Les billets de stationnement rédigés à la main posent encore problème à Washington D.C

17 Sep 2014

WASHINGTON – Bien que les officiers du Département de Police Métropolitaine du District of Columbia rédigent moins de 5% de tous les billets de stationnement, la majorité de ceux-ci sont écrits à la main et susceptibles d’un plus haut taux d’erreur.

Environ 60% des 75,000 billets de stationnement qui ont été rédigés par la police au cours de la dernière année fiscale ont été écrits à la main, selon l’inspecteur général de Washington D.C
Claire Pilkington, du Comté de Fairfax, est l’exemple d’une personne de D.C qui s’est fait fait poursuivre pour payer une amende pour un véhicule qui ne lui appartenait pas. Tel que reporté par le WTOP Ticketbuster, la police de D.C a rédigé un billet pour la plaque d’immatriculation « PICKLES ». Toutefois, l’officier David Kiley aurait dû écrire « P1CKLES ».

Puisque sa manière d’écrire ne différenciait pas le « I » du « 1 », la ville a poursuivi la mauvaise personne.

« C’était seulement une écriture négligée. Si l’officier avait fait plus attention, ce n’aurait pas été un problème » déclare Pilkington.

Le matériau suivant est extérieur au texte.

(** One call does what the reference says. *)
Lemma run_owned_step c n g s :
  follows n g s →
  let '(a, (n', g')) := owned_step Tol f c n g in
  ∃ s', run (run_owned t Tol f l c) [] s = (Returned a, s') ∧ follows n' g' s'.
Proof using Ht EL.
  intros Hfo. pose proof (run_get_mut n g s Hfo) as Hget.
  destruct (run_try_get_mut n g s Hfo) as (s1 & Htry & Hf1).
  destruct (run_phase_of n g s Hfo) as (s2 & Hph & Hf2).
  destruct (owned_access Tol f n g) as [n' g'] eqn:Ha. destruct Hget as (s' & Hget & Hf').
  destruct c as [| |w|w|]; unfold run_owned; cbn [owned_step];
    rewrite ?Ha, run_bind, ?Hget, ?Htry, ?Hph; [destruct g'|destruct g|destruct g'|destruct g|by exists s2];
    cbn [stored fmap option_fmap option_map from_option]; try (by eexists); rewrite run_bind.
  - destruct (run_read_value _ _ _ Hf') as (s3 & -> & Hf3). by exists s3.
  - destruct (run_read_value _ _ _ Hf1) as (s3 & -> & Hf3). by exists s3.
  - destruct (run_set_value _ _ w _ Hf') as (s3 & -> & Hf3). by exists s3.
  - destruct (run_set_value _ _ w _ Hf1) as (s3 & -> & Hf3). by exists s3.
Qed.

Lemma run_owned_script script n g s :
  follows n g s →
  ∃ n' g' s', run (owned_script t Tol f l script) [] s = (Returned (owned_answers Tol f script n g), s') ∧
    follows n' g' s'.
Proof using Ht EL.
  revert n g s. induction script as [|c script IH]; intros n g s Hfo; cbn [owned_script owned_answers].
  { by exists n, g, s. }
  pose proof (run_owned_step c n g s Hfo) as Hstep.
  destruct (owned_step Tol f c n g) as [a [n1 g1]]. destruct Hstep as (s1 & Hrun & Hf1).
  destruct (IH _ _ _ Hf1) as (n' & g' & s' & Hrun' & Hf'). exists n', g', s'. split; [|done].
  by rewrite run_bind, Hrun, run_bind, Hrun'.
Qed.

(** [Drop] drops the value that is there, if there is one. *)
Lemma run_owned_drop n g s :
  follows n g s →
  ∃ s', run (owned_drop t Tol f l) [] s = (Returned tt, s') ∧
    o_content (usr s') = None ∧ o_dropped (usr s') = o_created (usr s').
Proof using Ht EL.
  intros Hfo. destruct (run_phase_of n g s Hfo) as (s1 & Hrun & _ & _ & Hst & Hl).
  assert (∃ s', run (lazy_drop drop_value this) [] s = (Returned tt, s') ∧
    o_content (usr s') = None ∧ o_dropped (usr s') = o_created (usr s')) as Hdrop.
  { unfold lazy_drop. rewrite run_bind, Hrun, owned_initialized.
    destruct g as [| |v]; simpl in *; [by exists s1..|]. rewrite Hst. simpl. eexists. split; [reflexivity|].
    simpl. by rewrite Hl. }
  unfold owned_drop. destruct t; exact Hdrop.
Qed.
End follows.

(** ** Property *)

(** C14: the life of a lazy that is not a static, on any locker that an exclusive
    reference may bypass: the owner of a [Lazy], [UnSyncLazy], [LockedLazy] or
    [UnSyncLockedLazy] reads and replaces its value through [get_mut] and
    [try_get_mut] in any order and then drops it. Every call answers as the
    reference says: the first access runs the generator, a later one does so only
    after a run that panicked, and never again for an [FnOnce]. Nothing is left
    of the lazy, and the values that were dropped are those that were ever
    stored, each of them once and in their order. *)
Theorem owned_lazy_drops_all {BF : Bitflags} {V L : Type} {ops : PhaseLocker (owned_state V) L}
    {mut_ops : MutPhaseLocker (owned_state V) L} {EL : ExclusiveLocker ops mut_ops}
    t Tol (f : nat → option V) (l : L) script (s : state (owned_state V)) :
  owned_type t → rd s (cell_of l) = empty_flags → usr s = owned_fresh →
  let '(r, s') := run (owned_life t Tol f l script) [] s in
  r = Returned (owned_answers Tol f script 0 ONew) ∧
  o_content (usr s') = None ∧ o_dropped (usr s') = o_created (usr s').
Proof.
  intros Ht Hrd Hu.
  assert (follows l 0 ONew s) as Hfo by (split; [done|by rewrite Hu]).
  destruct (run_owned_script t Tol f l Ht script _ _ _ Hfo) as (n & g & s1 & Hrun & Hf1).
  destruct (run_owned_drop t Tol f l Ht _ _ _ Hf1) as (s2 & Hdrop & ? & ?).
  unfold owned_life. by rewrite run_bind, Hrun, run_bind, Hdrop.
Qed.

(** A [LockedLazy] on the futex locker whose generator panics once, and an
    [UnSyncLazy] made of an [FnOnce] that returns. *)
Definition panics_once (n : nat) : option Z := match n with O => None | S _ => Some 7 end.
Definition owned_demo : list (owned_call Z) := [OTryGet; OGet; OSet 5; OSet 6; OPhase].
Definition owned_start : state (owned_state Z) := State ∅ owned_fresh.

Lemma owned_lazy_drops_all_witness :
  (let '(r, s') := run (owned_life (BF:=bitflags_1)
       (ops:=futex_locker (KN:=kernel_1) (BF:=bitflags_1) (λ _, true) true 0)
       (mut_ops:=futex_mut_locker (BF:=bitflags_1)) LockedLazy fn_tolerance panics_once (FutexC 2 3 4)
       owned_demo) [] owned_start in
   r = Returned (owned_answers (BF:=bitflags_1) fn_tolerance panics_once owned_demo 0 ONew) ∧
   o_content (usr s') = None ∧ o_dropped (usr s') = o_created (usr s')) ∧
  (let '(r, s') := run (owned_life (BF:=bitflags_1) (ops:=unsync_locker (BF:=bitflags_1))
       (mut_ops:=unsync_mut_locker (BF:=bitflags_1)) UnSyncLazy fn_once_tolerance panics_once
       (1%positive : UnSyncPhaseLocker) owned_demo) [] owned_start in
   r = Returned (owned_answers (BF:=bitflags_1) fn_once_tolerance panics_once owned_demo 0 ONew) ∧
   o_content (usr s') = None ∧ o_dropped (usr s') = o_created (usr s')) ∧
  owned_answers (BF:=bitflags_1) fn_tolerance panics_once owned_demo 0 ONew =
    [ORefused; OPanicked; ODone; ODone; OPhaseIs 1] ∧
  owned_answers (BF:=bitflags_1) fn_once_tolerance panics_once owned_demo 0 ONew =
    [ORefused; OPanicked; OPanicked; OPanicked; OPhaseIs 6].
Proof.
  split_and!; [| |vm_compute; reflexivity..].
  - apply (owned_lazy_drops_all (BF:=bitflags_1)
      (EL:=futex_exclusive (KN:=kernel_1) (BF:=bitflags_1) (λ _, true) true 0) LockedLazy);
      [right; right; left; reflexivity|reflexivity|reflexivity].
  - apply (owned_lazy_drops_all (BF:=bitflags_1) (EL:=unsync_exclusive (BF:=bitflags_1)) UnSyncLazy);
      [right; left; reflexivity|reflexivity|reflexivity].
Defined.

En fait, un rédacteur de billets à Maryland a commis une erreur similaire sur sa machine. Mais puisque c’était une machine à billets, les fonctionnaires de stationnement du Comté de Montgomerry ont facilement pu identifier l’erreur et la corriger.

La Chef de Police Cathy Lanier sait que cela représente un problème, bien que la solution ne soit pas pour autant plus facile.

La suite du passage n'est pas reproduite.